:: Given records ::

(** ** Carrying out an operation *)
Record ProviderSuccess := MkProviderSuccess
  { pv_account : option HostingAccount; pv_loginUrl : option string; pv_metadata : json }.
Definition account_metadata (a : HostingAccount) : json :=
  JObj [("account", hosting_account_json a)].
Definition email_event (a : option PanelAction) (account : option HostingAccount)
    : option string :=
  match a with
  | Some CreateAccount => _ ← account; Some "EMAIL_SERVICE_PROVISIONED"
  | Some (SuspendAccount _) => Some "EMAIL_SERVICE_SUSPENDED"
  | Some UnsuspendAccount => Some "EMAIL_SERVICE_REACTIVATED"
  | _ => None
  end.
(** What a success writes to the service. *)
Definition service_after (a : PanelAction) (account : option HostingAccount)
    (actorUserId : string) (now : Z) : option (Service → Service) :=
  match a with
  | CreateAccount =>
      account ← account;
      Some (λ s, s <| svc_status := ServiceStatus.ACTIVE |>
                   <| svc_externalAccountId := Some (ha_externalAccountId account) |>
                   <| svc_controlPanelUsername := Some (ha_username account) |>
                   <| svc_activatedAt := Some now |>
                   <| svc_provisioningFailureReason := None |>)
  | SuspendAccount reason =>
      Some (λ s, s <| svc_status := ServiceStatus.SUSPENDED |>
                   <| svc_suspendedAt := Some now |> <| svc_suspensionReason := Some reason |>
                   <| svc_suspensionInvoiceId := None |>)
  | UnsuspendAccount =>
      Some (λ s, s <| svc_status := ServiceStatus.ACTIVE |>
                   <| svc_suspensionInvoiceId := None |>)
  | TerminateAccount reason =>
      Some (λ s, s <| svc_status := ServiceStatus.TERMINATED |>
                   <| svc_terminatedAt := Some now |>
                   <| svc_terminationReason := Some reason |>
                   <| svc_terminatedByUserId := Some actorUserId |>)
  | _ => None
  end.
Definition applyServiceSuccess (serviceId : string) (a : option PanelAction)
    (account : option HostingAccount) (actorUserId operationId : string) (now : Z) : Io unit :=
  _ ← match a ← a; service_after a account actorUserId now with
      | Some f => update_service serviceId f
      | None => mret tt
      end;
  _ ← match a, account with
      | Some CreateAccount, Some _ =>
          found ← read (λ d, services d !! serviceId);
          match found with
          | Some s => complete_order_of s now
          | None => mret tt
          end
      | _, _ => mret tt
      end;
  match email_event a account with
  | Some eventType =>
      create_outbox "SERVICE" serviceId eventType ("email:service:" ++ operationId)%string
        (JObj [("schemaVersion", JNum 1); ("serviceId", JStr serviceId)])
  | None => mret tt
  end.
Definition operation_log (actor : Identity) (context : SecurityRequestContext)
    (action : string) (r : HostingPanelOperation) (metadata : list (string * json))
    : ActivityLog :=
  let '(entityType, entityId) :=
    match op_serviceId r with
    | Some s => ("SERVICE", s) | None => ("SERVER", op_serverId r) end in
  MkActivityLog (Some (userId actor)) action entityType (Some entityId) (Some (op_id r))
    (Some (ipAddressHash context))
    (JObj ([("operationType", JStr (type_name (op_type r)));
            ("adapterKey", JStr (op_adapterKey r))] ++ metadata ++
           [("attemptNumber", JNum (op_attemptNumber r))])).
Definition find_operation_or_throw (operationId : string) : Io HostingPanelOperation :=
  found ← read (λ d, panelOperations d !! operationId);
  lift (of_option RecordNotFound found).
Definition completeSuccess_tx (operationId : string) (actor : Identity)
    (context : SecurityRequestContext) (success : ProviderSuccess) (a : option PanelAction)
    : Io OperationRecord :=
  now ← new_date;
  current ← find_operation_or_throw operationId;
  _ ← match op_serviceId current with
      | Some serviceId =>
          _ ← lock_row "services" serviceId;
          applyServiceSuccess serviceId a (pv_account success) (userId actor) operationId now
      | None => mret tt
      end;
  _ ← update_operation operationId (λ r,
        r <| op_status := OperationStatus.SUCCEEDED |> <| op_completedAt := Some now |>
          <| op_resultMetadata := pv_metadata success |>);
  record ← operation_record operationId;
  _ ← log_activity (operation_log actor context "HOSTING_PANEL_OPERATION_SUCCEEDED" current []);
  mret record.
Definition completeFailure_tx (operationId : string) (error : PanelError) (actor : Identity)
    (context : SecurityRequestContext) : Io OperationRecord :=
  current ← find_operation_or_throw operationId;
  now ← new_date;
  _ ← match op_serviceId current with
      | Some serviceId =>
          when (bool_decide (op_type current = OperationType.CREATE_ACCOUNT))
            (update_service serviceId (λ s,
               s <| svc_status := ServiceStatus.PROVISION_FAILED |>
                 <| svc_provisioningFailureReason := Some (perr_message error) |>))
      | None => mret tt
      end;
  let retryable := bool_decide (perr_kind error = ErrorKind.TEMPORARY) in
  _ ← update_operation operationId (λ r,
        r <| op_status := if bool_decide (perr_kind error = ErrorKind.INCONSISTENT)
                          then OperationStatus.INCONSISTENT else OperationStatus.FAILED |>
          <| op_retryable := retryable |> <| op_errorKind := Some (perr_kind error) |>
          <| op_errorCode := Some (perr_code error) |>
          <| op_errorMessage := Some (perr_message error) |>
          <| op_completedAt := Some now |>);
  record ← operation_record operationId;
  _ ← log_activity (operation_log actor context "HOSTING_PANEL_OPERATION_FAILED" current
        [("errorKind", JStr (ErrorKind.to_string (perr_kind error)));
         ("errorCode", JStr (perr_code error)); ("retryable", JBool retryable)]);
  mret record.
Definition new_operation (serviceId : option string) (serverId requester : string)
    (type : OperationType) (adapterKey idempotencyKey fingerprint : string)
    (options : ExecutionOptions) (metadata : json) (id : string) (now : Z)
    : HostingPanelOperation :=
  MkOperation id serviceId serverId (Some requester) None (eo_retryOfOperationId options) type
    OperationStatus.RUNNING adapterKey idempotencyKey fingerprint
    (default 1 (eo_attemptNumber options)) false None None None metadata JNull now None now now.

Section operations.
Context `{ZodUrl} `{UrlParser}.
(** [operation_view_ok]: [hostingPanelOperationSchema] accepts a row and its server.
    [hmac_hex] is HMAC-SHA256 in hexadecimal, under [fingerprintKey]. *)
Context (operation_view_ok : HostingPanelOperation → Server → bool).
Context (hmac_hex : string → string → string) (fingerprintKey : string).
Context (decipher : string → string → string → string → option string).
Context (cpanelWhm fake : HostingPanel World).
Context (virtualizor : HostingPanelConnection → Io HostingPanelConnectionResult).
Context (production : bool) (panelTimeoutMilliseconds : Z).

:::

# Task to carry out
Look over the material above and report each line holding "actorUserId".

# Reply
    (actorUserId : string) (now : Z) : option (Service → Service) :=
                   <| svc_terminatedByUserId := Some actorUserId |>)
    (account : option HostingAccount) (actorUserId operationId : string) (now : Z) : Io unit :=
  _ ← match a ← a; service_after a account actorUserId now with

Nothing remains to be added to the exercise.